Activity – Search the records for the word "messages" and copy each line in which it appears.

Data for this task –
(** Owner A deletes "Buy milk" through the tool. *)
Lemma delete_task_removes_witness :
  (snd (delete_task (VStr (uuid_str owner_a)) (VStr (uuid_str task_a)) sample_db)).(tasks)
    = remove_task task_a sample_db.(tasks)
  /\ find_task task_a (snd (delete_task (VStr (uuid_str owner_a)) (VStr (uuid_str task_a))
                              sample_db)).(tasks) = None.
Proof.
  destruct (delete_task_removes (uuid_str owner_a) (uuid_str task_a) owner_a task_a sample_db
              (match fst (delete_task (VStr (uuid_str owner_a)) (VStr (uuid_str task_a)) sample_db)
               with Ok r => r | Raise _ => [] end)
              (snd (delete_task (VStr (uuid_str owner_a)) (VStr (uuid_str task_a)) sample_db)))
    as [t [_ [_ [H1 [H2 _]]]]]; try (vm_compute; reflexivity).
  split; assumption.
Defined.

(** Owner A lists the open tasks: one. *)
Lemma list_tasks_lists_own_tasks_witness :
  dict_get "count"
    (match fst (list_tasks sample_isoformat (VStr (uuid_str owner_a)) (VBool false) sample_db)
     with Ok r => r | Raise _ => [] end) = Some (VNum 1).
Proof.
  destruct (list_tasks_lists_own_tasks sample_fromisoformat sample_isoformat (uuid_str owner_a) owner_a
              (VBool false) sample_db
              (match fst (list_tasks sample_isoformat (VStr (uuid_str owner_a)) (VBool false) sample_db)
               with Ok r => r | Raise _ => [] end)
              (snd (list_tasks sample_isoformat (VStr (uuid_str owner_a)) (VBool false) sample_db)))
    as [rows [Hr [_ [_ [Hc _]]]]]; [vm_compute; reflexivity | vm_compute; reflexivity |].
  rewrite Hc, (Permutation_length Hr). vm_compute. reflexivity.
Defined.

(** [filter_completed="yes"] is a database error. *)
Lemma list_tasks_bad_filter_witness :
  exists msg s', list_tasks sample_isoformat (VStr (uuid_str owner_a)) (VStr "yes") sample_db
                 = (Raise (ValueError ("DATABASE_ERROR: " ^^ msg)), s')
    /\ s'.(tasks) = sample_db.(tasks).
Proof.
  apply (list_tasks_bad_filter sample_isoformat (uuid_str owner_a) owner_a (VStr "yes") sample_db).
  - vm_compute. reflexivity.
  - intros b. discriminate.
  - discriminate.
Defined.

(** The model calls a tool named [remind_me]. *)
Lemma assistant_reply_unknown_tool_witness :
  assistant_reply sample_fromisoformat sample_isoformat
    (ApiMessage None [mk_tool_call "remind_me" (Some (VObj []))]) owner_a sample_db
  = (Ok ("Sorry, I encountered an error: Unknown tool: " ^^ "remind_me"), sample_db).
Proof.
  apply (assistant_reply_unknown_tool sample_fromisoformat sample_isoformat None "remind_me" [] []
           owner_a sample_db).
  vm_compute. reflexivity.
Defined.

(** The model calls [add_task] without a title. *)
Lemma assistant_reply_missing_params_witness :
  assistant_reply sample_fromisoformat sample_isoformat
    (ApiMessage None [mk_tool_call "add_task" (Some (VObj [("priority", VStr "high")]))]) owner_a
    sample_db
  = (Ok ("Sorry, I encountered an error: Missing required parameters: " ^^ "['title']"), sample_db).
Proof.
  rewrite (assistant_reply_missing_params sample_fromisoformat sample_isoformat None "add_task" TAddTask
             [("priority", VStr "high")] [] owner_a sample_db).
  - vm_compute. reflexivity.
  - vm_compute. reflexivity.
  - vm_compute. intros Hc. discriminate Hc.
Defined.

(** Owner A adds a task through the assistant: conversations and messages
    stay as they were. *)
Lemma assistant_reply_keeps_conversations_witness :
  (snd (assistant_reply sample_fromisoformat sample_isoformat
          (ApiMessage None [mk_tool_call "add_task" (Some (VObj [("title", VStr "Call mom")]))])
          owner_a sample_db)).(conversations) = sample_db.(conversations)
  /\ (snd (assistant_reply sample_fromisoformat sample_isoformat
             (ApiMessage None [mk_tool_call "add_task" (Some (VObj [("title", VStr "Call mom")]))])
             owner_a sample_db)).(messages) = sample_db.(messages).
Proof.
  apply (assistant_reply_keeps_conversations sample_fromisoformat sample_isoformat
           (ApiMessage None [mk_tool_call "add_task" (Some (VObj [("title", VStr "Call mom")]))])
           owner_a sample_db
           (fst (assistant_reply sample_fromisoformat sample_isoformat
                   (ApiMessage None [mk_tool_call "add_task" (Some (VObj [("title", VStr "Call mom")]))])
                   owner_a sample_db))).
  vm_compute. reflexivity.
Defined.

(** Owner B opens a conversation and reads it back. *)
Lemma create_conversation_history_witness :
  exists h s2,
    get_conversation_history (fun l => l)
      (match fst (create_conversation owner_b sample_db) with Ok c => c | Raise _ => 0%N end)
      owner_b (snd (create_conversation owner_b sample_db)) = (Ok (Some h), s2).
Proof.
  apply (create_conversation_history (fun l => l) owner_b sample_db
           (match fst (create_conversation owner_b sample_db) with Ok c => c | Raise _ => 0%N end)
           (snd (create_conversation owner_b sample_db))).
  vm_compute. reflexivity.
Defined.

(** A request naming conversation "not-a-uuid". *)
Lemma chat_endpoint_malformed_conversation_id_witness :
  chat_endpoint sample_fromisoformat sample_isoformat (fun l => l)
    (fun _ => ApiMessage (Some "Hi") []) "hello" (Some "not-a-uuid") owner_a sample_db
  = (Raise (ValueError "badly formed hexadecimal UUID string"), add_log Rollback sample_db).
Proof.
  apply (chat_endpoint_malformed_conversation_id sample_fromisoformat sample_isoformat (fun l => l)
           (fun _ => ApiMessage (Some "Hi") []) "hello" "not-a-uuid" owner_a sample_db).
  - cbn. lia.
  - vm_compute. reflexivity.
  - vm_compute. discriminate.
Defined.

(** Owner B's first message opens a conversation of owner B. *)
Lemma chat_endpoint_new_conversation_witness :
  exists cv,
    (snd (chat_endpoint sample_fromisoformat sample_isoformat (fun l => l)
            (fun _ => ApiMessage (Some "Hi") []) "hello" None owner_b sample_db)).(conversations)
      = sample_db.(conversations) ++ [cv]
    /\ cv.(c_user_id) = owner_b.
Proof.
  destruct (chat_endpoint_new_conversation sample_fromisoformat sample_isoformat (fun l => l)
              (fun _ => ApiMessage (Some "Hi") []) "hello" None owner_b sample_db
              (match fst (chat_endpoint sample_fromisoformat sample_isoformat (fun l => l)
                            (fun _ => ApiMessage (Some "Hi") []) "hello" None owner_b sample_db)
               with Ok r => r | Raise _ => mk_chat_response "" "" "" [] end)
              (snd (chat_endpoint sample_fromisoformat sample_isoformat (fun l => l)
                      (fun _ => ApiMessage (Some "Hi") []) "hello" None owner_b sample_db))
              (or_introl eq_refl))
    as [cv [H1 [_ [H2 _]]]]; [vm_compute; reflexivity|].
  exists cv. split; assumption.
Defined.

(** [POST /api/v1/tasks] with priority "urgent" stores "urgent". *)
Lemma rest_create_task_stores_witness :
  exists t s', rest_create_task (mk_task_create "Call mom" "urgent" None None) owner_a sample_db
               = (Ok t, s') /\ t.(t_priority) = "urgent".
Proof.
  assert (H1 : rest_create_task (mk_task_create "Call mom" "urgent" None None) owner_a sample_db
               = (Ok (match fst (rest_create_task (mk_task_create "Call mom" "urgent" None None)
                                   owner_a sample_db) with
                      | Ok t => t
                      | Raise _ => milk
                      end),
                  snd (rest_create_task (mk_task_create "Call mom" "urgent" None None) owner_a
                         sample_db)))
    by (vm_compute; reflexivity).
  destruct (rest_create_task_stores (mk_task_create "Call mom" "urgent" None None) owner_a sample_db
              _ _ H1) as [_ [_ [_ [_ [_ [Hp _]]]]]].
  do 2 eexists. split; [exact H1|]. rewrite Hp. vm_compute. reflexivity.
Defined.


(** [DELETE /api/v1/tasks/{id}] by owner A. *)
Lemma rest_delete_task_removes_witness :
  (snd (rest_delete_task task_a owner_a sample_db)).(tasks) = remove_task task_a sample_db.(tasks).
Proof.
  destruct (rest_delete_task_removes task_a owner_a sample_db tt (snd (rest_delete_task task_a owner_a sample_db)))
    as [t [_ [_ H]]]; [vm_compute; reflexivity|exact H].
Defined.

(** [GET /api/v1/tasks] by owner A, rows in reverse store order. *)
Lemma rest_list_tasks_rows_witness :
  1%nat = length [milk]
  /\ (forall t, In t [milk] <-> In t sample_db.(tasks) /\ t.(t_user_id) = owner_a /\ True)
  /\ (add_log (Select "todo_tasks") sample_db).(tasks) = sample_db.(tasks).
Proof.
  apply (rest_list_tasks_rows (@rev task) None owner_a sample_db [milk] 1%nat
           (add_log (Select "todo_tasks") sample_db)).
  - intros l. apply Permutation_sym, Permutation_rev.
  - vm_compute. reflexivity.
Defined.

(** Owner A adds "  Call mom " through the assistant. *)
Lemma assistant_reply_add_task_witness :
  exists x,
    dict_get "title" [("title", VStr "  Call mom ")] = Some (VStr x)
    /\ match fst (assistant_reply sample_fromisoformat sample_isoformat
                    (ApiMessage None [mk_tool_call "add_task" (Some (VObj [("title", VStr "  Call mom ")]))])
                    owner_a sample_db) with Ok m => m | Raise _ => "" end
       = "I've added the task '" ^^ py_strip x ^^ "' to your todo list.".
Proof.
  apply (assistant_reply_add_task sample_fromisoformat sample_isoformat None [("title", VStr "  Call mom ")] []
           owner_a sample_db
           (match fst (assistant_reply sample_fromisoformat sample_isoformat
                         (ApiMessage None [mk_tool_call "add_task" (Some (VObj [("title", VStr "  Call mom ")]))])
                         owner_a sample_db) with Ok m => m | Raise _ => "" end)
           (snd (assistant_reply sample_fromisoformat sample_isoformat
                   (ApiMessage None [mk_tool_call "add_task" (Some (VObj [("title", VStr "  Call mom ")]))])
                   owner_a sample_db))).
  - vm_compute. reflexivity.
  - vm_compute. intros Hc. discriminate Hc.
Defined.

(** Owner B, who owns no task, asks for the open ones. *)
Lemma assistant_reply_list_no_tasks_witness :
  exists s', assistant_reply sample_fromisoformat sample_isoformat
               (ApiMessage None [mk_tool_call "list_tasks" (Some (VObj [("filter_completed", VBool false)]))])
               owner_b sample_db
             = (Ok "You don't have any tasks yet. You can ask me to add one!", s').
Proof.
  apply (assistant_reply_list_no_tasks sample_fromisoformat sample_isoformat None
           [("filter_completed", VBool false)] [] owner_b sample_db).
  - vm_compute. reflexivity.
  - intros t [<-|[]]. vm_compute. intros Hc. discriminate Hc.
  - intros kv [<-|[]]. right. reflexivity.
  - exact I.
Defined.

(** Owner B creates a task over REST; owner A's task is untouched. *)
Lemma rest_routes_other_owners_tasks_witness :
  NoDup (map t_id sample_db.(tasks))
  /\ tasks_of_others owner_b
       (snd (rest_create_task (mk_task_create "Call mom" "" None None) owner_b sample_db)).(tasks)
     = tasks_of_others owner_b sample_db.(tasks).
Proof.
  assert (Hnd : NoDup (map t_id sample_db.(tasks))) by (simpl; constructor; [intros []|constructor]).
  split; [exact Hnd|].
  destruct (rest_routes_other_owners_tasks (@rev task) owner_b sample_db Hnd) as [H _].
  apply (H (mk_task_create "Call mom" "" None None)
           (fst (rest_create_task (mk_task_create "Call mom" "" None None) owner_b sample_db))).
  vm_compute. reflexivity.
Defined.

Response area –
(** Owner A adds a task through the assistant: conversations and messages
             owner_a sample_db)).(messages) = sample_db.(messages).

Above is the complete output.